ブレッドボードラジオデジタルICの実験

再生検波ラジオに周波数カウンタをつなぐ

 ラジオの受信周波数を周波数カウンタで計測するというと、スーパーヘテロダイン方式のラジオの局部発振周波数を読むのが普通です。しかし、再生検波方式のラジオでも周波数の読み取りができないわけではありません。周波数測定中は一時的に放送が聴取できなくなる欠点はありますが、周波数カウンタの接続自体はスーパーラジオよりもむしろ簡単です。近頃は周波数測定機能を持ったデジタルテスタが安価で販売されているので、手軽に試してみることができます。

第1図

 測定の方法は上の図の通り、ラジオのアンテナ・アース端子に周波数カウンタをつなぐだけです。私は別項「6BH6-6AK6 2球ラジオ」と秋月電子のデジタルテスタ METEX P-16 (2100円) でやってみました。

 再生検波ラジオで再生を強くして発振状態にすると、検波回路が高周波発振器になり、アンテナ端子から電波が出るようになります。これを周波数カウンタで計測しようというわけです。

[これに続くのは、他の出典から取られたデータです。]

Global Instance result_ret {E} : MRet (result E) := λ A a, Ok a.
Global Instance result_bind {E} : MBind (result E) :=
  λ A B f r, match r with Ok a => f a | Err e => Err e end.
Global Instance result_fmap {E} : FMap (result E) :=
  λ A B f r, match r with Ok a => Ok (f a) | Err e => Err e end.

Definition map_err {E F A} (f : E → F) (r : result E A) : result F A :=
  match r with Ok a => Ok a | Err e => Err (f e) end.

Definition ok_or {E A} (e : E) (o : option A) : result E A :=
  match o with Some a => Ok a | None => Err e end.

Definition is_ok {E A} (r : result E A) : bool :=
  match r with Ok _ => true | Err _ => false end.

Definition is_err {E A} (r : result E A) : bool := negb (is_ok r).

Definition ok {E A} (r : result E A) : option A :=
  match r with Ok a => Some a | Err _ => None end.

(** ** Machine integers

    Unsigned integers are [Z] values in range; a conversion or an operation
    that can leave the range wraps with the functions below (Rust's [as] and
    the release profile's arithmetic). *)
Declare Scope machine_scope.
Delimit Scope machine_scope with mach.

Definition u16_max : Z := 65535.
Definition u32_max : Z := 4294967295.
Definition u64_max : Z := 18446744073709551615.

Definition as_u32 (z : Z) : Z := (z `mod` 4294967296)%Z.
Definition as_u64 (z : Z) : Z := (z `mod` 18446744073709551616)%Z.
Definition as_i64 (z : Z) : Z :=
  let m := (z `mod` 18446744073709551616)%Z in
  if (m <? 9223372036854775808)%Z then m else (m - 18446744073709551616)%Z.
Definition as_i32 (z : Z) : Z :=
  let m := (z `mod` 4294967296)%Z in
  if (m <? 2147483648)%Z then m else (m - 4294967296)%Z.

Definition wrapping_add (a b : Z) : Z := as_u64 (a + b).
Definition wrapping_mul (a b : Z) : Z := as_u64 (a * b).

Notation "a '+u64' b" := (wrapping_add a b) (at level 50, left associativity) : machine_scope.
Notation "a '*u64' b" := (wrapping_mul a b) (at level 40, left associativity) : machine_scope.

Definition is_u64 (z : Z) : Prop := (0 ≤ z ≤ u64_max)%Z.
Definition is_u32 (z : Z) : Prop := (0 ≤ z ≤ u32_max)%Z.
Definition is_u16 (z : Z) : Prop := (0 ≤ z ≤ u16_max)%Z.

(** ** Slice and iterator operations *)

(** [iter().find(p)]: the first element satisfying [p]. *)
Fixpoint iter_find {A} (p : A → bool) (l : list A) : option A :=
  match l with
  | [] => None
  | x :: l' => if p x then Some x else iter_find p l'
  end.

(** [iter().max_by_key(f)]: Rust returns the last of several maximal elements. *)
Definition max_by_key {A} (f : A → nat) (l : list A) : option A :=
  foldl (λ best x,
    match best with
    | None => Some x
    | Some b => if (f b <=? f x)%nat then Some x else Some b
    end) None l.

(** [sort_by(cmp)] / [sort()]: a stable sort, as an insertion sort with the
    comparison [cmp]; [Slice::sort_by] promises stability. *)
Fixpoint sort_insert {A} (cmp : A → A → comparison) (x : A) (l : list A) : list A :=
  match l with
  | [] => [x]
  | y :: l' =>
      match cmp x y with
      | Gt => y :: sort_insert cmp x l'
      | _ => x :: l
      end
  end.

Fixpoint stable_sort {A} (cmp : A → A → comparison) (l : list A) : list A :=
  match l with
  | [] => []
  | x :: l' => sort_insert cmp x (stable_sort cmp l')
  end.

 普通に放送が聴取できる状態ではまだ発振が起きていないので、周波数カウンタの表示もゼロです。再生バリコンの容量を増やしていくとある時点で検波回路が発振し、周波数カウンタに何かしら数字が出ます。しかしこの時点ではまだ発振が弱いので、表示周波数は受信周波数よりもずっと低く、また安定していません。正しい周波数を表示させるには、再生量をもっと増やして十分に強い発振を起こす必要があります。

 何か放送を受信している状態で上記の操作を行なうと、ラジオのスピーカーから「ピー」というビート音が聞こえてきます。このとき、同調ツマミをほんのわずか動かすとビート音の音程も上下しますので、ゼロビート、すなわちビート音がだんだん低くなって消える位置にダイヤルを合わせれば、周波数カウンタはその放送の周波数を正しく表示します。

 このままでは放送を聞くことができませんから、周波数測定後は再生ツマミを元に戻す必要がありますが、そうするとまた周波数がずれるので、同調ツマミを再び微調整してチューニングを取り直さなければなりません。これら一連の操作がちょっと面倒ですが、周波数のわからない放送局を受信したときなど、この方法で周波数を知ることができます。

 一方、放送を受信していない状態でも、再生発振が起きればその時点での受信周波数を測定することができます。ただし、上に書いたように、周波数カウンタで測定できるほど発振を強くすると周波数がずれますので、測定値は少し誤差が出ます。

 6BH6-6AK6 2球ラジオとデジタルテスタで実験してみたところ、中波帯の下端ではほとんど誤差がありませんでしたが、中ほどの周波数では0.5%くらい、中波帯の上端では1%ほどの誤差が出ました。再生が強く起きる周波数ほど誤差が大きくなるのか、それとも単純に周波数が高くなると誤差が目立つということなのか、今のところはよくわかりません。

 1%の誤差というのは中波ならともかく短波帯では無視できない数字です。しかしながら、自作ラジオなどで大まかな周波数目盛を付ける目的なら十分使えるのではないかと思います。実際の放送あるいは発振器からの信号を受信してゼロビートで測定する際には誤差はありません。

 下の写真は2球ラジオの受信周波数を測定している様子です。テスタのリードをラジオのアンテナ・アース端子にじかに突っ込むという大雑把な方法ですが、ちゃんと周波数を表示できました。受信しているのは1107kHzのMRO北陸放送です。